@Kafka Komedy@Krayzikk@Plank Sinatra@WriteSasori and Co. Investigations"It's the flat," replied the shamus, shaking his head as he plonked himself down on a chair. "Bots took a bunk and ain't no copper was able to drop the hook. We got the real Chinese angle here, and boy, do I feel like a dumb onion."
He wasn't going to grab air yet, but right now the caper was seriously behind the eight-ball. Yoshinori Sasori hadn't expected it to be pretty pat, but with the bot hooey and signs of foreign mitts slinking around town, there were going to be some white nights in his future. It was a real stuss-game of a bajoomah - Chūō Shinkansen brand of stuss-game - and if he made a beef in any way, both him and the kids could end up in a jam.
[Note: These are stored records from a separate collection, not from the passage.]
(** expiry.  Whenever a value is handed out (not awaited), it is the value
    of the current entry, of the entry being refreshed or of a fetch that just
    completed, and that entry is younger than the time to live. *)
Theorem cache_value_age {V E : Type} ttl refresh_window (w : World V E) v w' :
  (0 ≤ refresh_window < ttl)%Z →
  reachable ttl refresh_window w → step ttl refresh_window w (ERet v) w' →
  ∃ t, held w v t ∧ (t ≤ now w < t + ttl)%Z.
Proof.
  intros Hrw Hr%cache_reachable_inv Hs.
  assert (∃ t, held w v t ∧ (age (now w) t < ttl)%Z) as (t & Hh & Ha).
  { inversion Hs; subst; try done.
    - edestruct (fresh_value_held ttl refresh_window w' v) as (t & ? & ?); [done|].
      exists t. split; [done|lia].
    - destruct a; simplify_eq. by eapply determine_action_held. }
  exists t. split; [done|]. pose proof (held_time w v t Hr Hh). unfold age in Ha. lia.
Qed.

Lemma cache_value_age_witness :
  ∃ t, held (demo_world 0 (Refreshing None 0) [ok_fut 1 false]) 1%Z t ∧ (t ≤ 0 < t + 30)%Z.
Proof. apply (cache_value_age 30 5 _ _ _ ltac:(done) demo_fetched demo_adopt). Defined.

(** the decision of [get].  Under the lock, [get] adopts a fetch that
    completed and then decides by the age of the entry: fresh values are
    returned as they are; in the refresh window the value is returned and one
    background fetch is started; past the time to live, or with nothing
    cached, one fetch is started and awaited.  While a fetch is in flight
    nothing is started: callers get the previous value until it expires and
    join the fetch afterwards. *)
Theorem get_decision {V E : Type} ttl refresh_window now (c : CacheInner V) (fs : list (Fut V E)) :
  let fut := mkFut (generation c) None false in
  let settled := match state c with
                 | Refreshing p i =>
                     match peek fs i with Some r => after_fetch now p r | None => state c end
                 | s => s
                 end in
  ∃ a c' fs', determine_action ttl refresh_window 2 now c fs = Some (a, c', fs') ∧
    generation c' = generation c ∧
    match settled with
    | Empty => a = Wait (length fs) ∧ state c' = Refreshing None (length fs) ∧ fs' = fs ++ [fut]
    | Current v t =>
        if (age now t <? ttl - refresh_window)%Z
        then a = Return v ∧ state c' = Current v t ∧ fs' = fs
        else a = (if (age now t <? ttl)%Z then Return v else Wait (length fs)) ∧
             state c' = Refreshing (Some (v, t)) (length fs) ∧ fs' = fs ++ [fut]
    | Refreshing p i =>
        a = match p with
            | Some (v, t) => if (age now t <? ttl)%Z then Return v else Wait i
            | None => Wait i
            end ∧ c' = c ∧ fs' = fs
    end.
Proof.
  intros fut settled. destruct (determine_action_total ttl refresh_window now c fs) as (a & c' & fs' & Hd).
  exists a, c', fs'. split; [done|]. subst fut settled.
  destruct c as [[|v t|p i] g]; cbn [state generation] in *.
  3: destruct (peek fs i) as [[v|e]|] eqn:Ep; [| |];
     [|destruct p as [[v t]|]|]; cbn [after_fetch].
  all: cbn [determine_action state start_fetch generation] in Hd; rewrite ?Ep in Hd;
       cbn [after_fetch state generation] in Hd; repeat case_match; simplify_eq/=; done.
Qed.

(** tasks that run late.  The generation does not order fetches between two
    invalidations: here the task of the first fetch runs after the second
    fetch was cached, and the cache holds the first value again, stamped with
    the present time. *)
Theorem late_task_overwrites :
  ∃ w : World Z unit, reachable 30 5 w ∧ state (cache w) = Current 1%Z 27 ∧ now w = 27%Z ∧
    futs w = [ok_fut 1 true; ok_fut 2 true].
Proof.
  exists (demo_world 27 (Current 1%Z 27) [ok_fut 1 true; ok_fut 2 true]). split; [|done].
  eapply reach_step; [|exact (step_task 30 5 (demo_world 27 (Current 2%Z 27) [ok_fut 1 false; ok_fut 2 true])
                               0 (ok_fut 1 false) (inl 1%Z) eq_refl eq_refl eq_refl)].
  eapply reach_step; [|exact (step_task 30 5 (demo_world 27 (Refreshing (Some (1, 0))%Z 1)
                               [ok_fut 1 false; ok_fut 2 false]) 1 (ok_fut 2 false) (inl 2%Z)
                               eq_refl eq_refl eq_refl)].
  eapply reach_step; [|exact (step_fetched 30 5 (demo_world 27 (Refreshing (Some (1, 0))%Z 1)
                               [ok_fut 1 false; pending_fut]) 1 pending_fut (inl 2%Z) eq_refl eq_refl)].
  eapply reach_step; [|exact (step_slow 30 5 (demo_world 27 (Current 1%Z 0) [ok_fut 1 false]) (Return 1%Z)
                               (mkCache (Refreshing (Some (1, 0))%Z 1) 0) [ok_fut 1 false; pending_fut]
                               eq_refl)].
  eapply reach_step; [|exact (step_tick 30 5 (demo_world 0 (Current 1%Z 0) [ok_fut 1 false]) 27 ltac:(done))].
  eapply reach_step; [exact demo_fetched|exact demo_adopt].
Qed.

End BackgroundCache.
(* ===== verification/Hybrid.v ===== *)
(** * Hybrid search (rust/lancedb/src/query/hybrid.rs, rerankers.rs,
      rerankers/rrf.rs and [run_hybrid] of query.rs)

    A hybrid query runs a vector search and a full text search, normalises
    their scores, merges and reranks them and returns the best rows.  The two
    searches and the kernels of Arrow are parameters; the fallback for the
    write-ahead log ([pk_fusion]) is the [None] case. *)

From S2P Require Import Prelude.
From stdpp Require Import sorting.
From Stdlib Require Import SpecFloat Sorting.Sorted.
From S2P Require Import Floats Arrow.

Module Hybrid.

(** ** Kernels of Arrow *)

(** A [Float32Array], and an argument of an arithmetic kernel. *)
Abbreviation f32s := (list (option F32.t)).
Inductive Datum : Type :=
  | Array (a : f32s)
  | Scalar (x : F32.t).

Class HybridKernels : Type := {
  filter_record_batch : RecordBatch → list bool → result RecordBatch;
  array_take : column → list Z → result column;
  (** the positions of the values in sorted order, nulls first *)
  sort_to_indices : f32s → bool → result (list Z);
  rank_kernel : f32s → bool → result (list Z);
  max_kernel : f32s → option F32.t;
  min_kernel : f32s → option F32.t;
  sub_kernel : Datum → Datum → result f32s;
  div_kernel : Datum → Datum → result f32s
}.

(** ** Data *)
Definition ROW_ID : string := "_rowid".
Definition DIST_COL : string := "_distance".
Definition SCORE_COL : string := "_score".
Definition RELEVANCE_SCORE : string := "_relevance_score".
Definition DEFAULT_TOP_K : nat := 10.

Inductive NormalizeMethod : Type := Score | Rank.

#[export] Instance NormalizeMethod_eq_dec : EqDecision NormalizeMethod.
Proof. solve_decision. Defined.

(** [trait Reranker]: [rerank_hybrid] *)
Definition Reranker : Type := string → RecordBatch → RecordBatch → result RecordBatch.

(** What [run_hybrid] reads of the request. *)
Record HybridRequest : Type := mkRequest {
  norm : option NormalizeMethod;
  reranker : option Reranker;
  full_text_search : option string;
  limit : option nat;
  with_row_id : bool
}.

(** [.unwrap()] of a [Result]. *)
Definition unwrap_ok {A} (r : result A) : result A :=
  match r with Ok a => Ok a | _ => Panic end.

(** [downcast_array]: panics at another type. *)
Definition f32_array (f : Field) (c : column) : result f32s :=
  if bool_decide (f_type f = Float32)
  then Ok ((λ x, match x with CF32 v => Some v | _ => None end) <$> c) else Panic.

Definition f32_column (a : f32s) : column :=
  (λ x, match x with Some v => CF32 v | None => CNull end) <$> a.

Section Hybrid.
Context {K : ArrowKernels} {HK : HybridKernels} {D : DropColumn}.

(** The value buffer's content at null slots. *)
Context (null_slot : Z).

Definition u64_array (f : Field) (c : column) : result (list Z) :=
  if bool_decide (f_type f = UInt64)
  then Ok ((λ x, match x with CU64 z => z | _ => null_slot end) <$> c) else Panic.

(** [columns[column_idx] = Arc::new(..)] and [RecordBatch::try_new] *)
Definition with_column (results : RecordBatch) (name : string) (c : column) : result RecordBatch :=
  idx ← unwrap (fst <$> list_find (λ f, f_name f = name) (rb_fields results));
  try_new (rb_fields results) (<[idx := c]> (rb_columns results)).

Definition not_found : Error := InvalidInput "expected column {} not found in rank. found columns {:?}".

(** ** hybrid.rs *)
Definition rank (results : RecordBatch) (name : string) (ascending : option bool) : result RecordBatch :=
  scores ← ok_or not_found (column_by_name results name);
  if rb_num_rows results =? 0 then Ok results
  else
    scores ← f32_array (fst scores) (snd scores);
    ranks ← rank_kernel scores (negb (default true ascending));
    with_column results name ((λ i, CF32 (F32.of_Z i)) <$> ranks).

Definition with_field_name_replaced (schema : list Field) (target replacement : string) : list Field :=
  match list_find (λ f, f_name f = target) schema with
  | Some (idx, f) =>
      <[idx := mkField replacement (f_type f) (f_nullable f) (f_metadata f)]> schema
  | None => schema
  end.

Definition empty_fts_schema : list Field :=
  [mkField SCORE_COL Float32 false ∅; mkField ROW_ID UInt64 false ∅].
Definition empty_vec_schema : list Field :=
  [mkField DIST_COL Float32 false ∅; mkField ROW_ID UInt64 false ∅].

Definition query_schemas (fts_results vec_results : list RecordBatch) : list Field * list Field :=
  match head (rb_fields <$> fts_results), head (rb_fields <$> vec_results) with
  | Some fts_schema, Some vec_schema => (fts_schema, vec_schema)
  | None, Some vec_schema => (with_field_name_replaced vec_schema DIST_COL SCORE_COL, vec_schema)
  | Some fts_schema, None => (fts_schema, with_field_name_replaced fts_schema DIST_COL SCORE_COL)
  | None, None => (empty_fts_schema, empty_vec_schema)
  end.

Definition normalize_scores (results : RecordBatch) (name : string) (invert : option bool)
    : result RecordBatch :=
  scores ← ok_or not_found (column_by_name results name);
  if rb_num_rows results =? 0 then Ok results
  else
    scores ← f32_array (fst scores) (snd scores);
    let max := default F32.zero (max_kernel scores) in
    let min := default F32.zero (min_kernel scores) in
    let rng := if F32.ltb (F32.sub max min) (F32.of_decimal 1 4) then max else F32.sub max min in
    scores ← (if F32.eqb rng F32.zero then Ok scores
              else
                shifted ← sub_kernel (Array scores) (Scalar min);
                div_kernel (Array shifted) (Scalar rng));
    scores ← (if default false invert then sub_kernel (Scalar F32.one) (Array scores)
              else Ok scores);
    unwrap_ok (with_column results name (f32_column scores)).

(** ** rerankers.rs *)

(** The mask of the ids that are new to the [BTreeSet]. *)
Fixpoint new_ids (unique_ids : list Z) (row_ids : list Z) : list bool :=
  match row_ids with
  | [] => []
  | id :: row_ids' =>
      if bool_decide (id ∈ unique_ids) then false :: new_ids unique_ids row_ids'
      else true :: new_ids (id :: unique_ids) row_ids'
  end.

Definition merge_results (vector_results fts_results : RecordBatch) : result RecordBatch :=
  combined ← concat_batches (rb_fields fts_results) [vector_results; fts_results];
  row_ids ← ok_or (InvalidInput "could not find expected column {} while merging results. found columns {:?}")
              (column_by_name combined ROW_ID);
  row_ids ← u64_array (fst row_ids) (snd row_ids);
  filter_record_batch combined (new_ids [] row_ids).

Definition check_reranker_result (results : RecordBatch) : result unit :=
  if bool_decide (RELEVANCE_SCORE ∈ f_name <$> rb_fields results) then Ok tt
  else Err (Schema "rerank_hybrid must return a RecordBatch with a column named {}").

(** ** rrf.rs *)
Definition reciprocal (k : F32.t) (i : nat) : F32.t :=
  F32.div F32.one (F32.add (F32.of_Z (Z.of_nat i)) k).

(** [update_score_map] over [ids.enumerate()]. *)
Definition update_score_map (k : F32.t) (ids : list Z) (m : gmap Z F32.t) : gmap Z F32.t :=
  foldl (λ m p, let score := reciprocal k p.1 in
           <[p.2 := match m !! p.2 with Some e => F32.add e score | None => score end]> m)
    m (imap pair ids).

Definition relevance_field : Field := mkField RELEVANCE_SCORE Float32 false ∅.

Definition rerank_hybrid (k : F32.t) : Reranker := λ _ vector_results fts_results,
  vector_ids ← ok_or (InvalidInput "expected column {} not found in vector_results. found columns {:?}")
                 (column_by_name vector_results ROW_ID);
  fts_ids ← ok_or (InvalidInput "expected column {} not found in fts_results. found columns {:?}")
              (column_by_name fts_results ROW_ID);
  vector_ids ← u64_array (fst vector_ids) (snd vector_ids);
  fts_ids ← u64_array (fst fts_ids) (snd fts_ids);
  let rrf_score_map := update_score_map k fts_ids (update_score_map k vector_ids ∅) in
  combined_results ← merge_results vector_results fts_results;
  combined_row_ids ← unwrap (column_by_name combined_results ROW_ID);
  combined_row_ids ← u64_array (fst combined_row_ids) (snd combined_row_ids);
  relevance_scores ← try_map (λ row_id, unwrap (rrf_score_map !! row_id)) combined_row_ids;
  sort_indices ← unwrap_ok (sort_to_indices (Some <$> relevance_scores) true);
  columns ← try_map (λ c, unwrap_ok (array_take c sort_indices))
              (rb_columns combined_results ++ [CF32 <$> relevance_scores]);
  try_new (rb_fields combined_results ++ [relevance_field]) columns.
"The queer-looking sap's still here," he continued, reaching over to his table and pulling the blue cloth off the strange shape that had been sitting upon the wooden surface. Bam. A shrivelled-up mess, a facsimile of something human, entrapped within a device that seemed to have once glowed and pumped. Its "flesh" was a freakish, pale white, and the disembodied arms sitting on the table next to it where too. A face covered by a
mask that had cracked recently. It was something that looked like it'd once been a floater downriver. "No soap with him though. The bird's gone off like some fairy and hasn't dropped a dime, so she hasn't helped me rat anything either."
He immediately threw the cloth back over. Kids didn't need to see the ugly mug for too long. He didn't want to either.
"Been thinking of nabbing my contacts for their brains," Yoshinori said finally, scratching the back of his neck. "Because I'll be level with you kids. This dingus has to be the work of '
the foreign talent'."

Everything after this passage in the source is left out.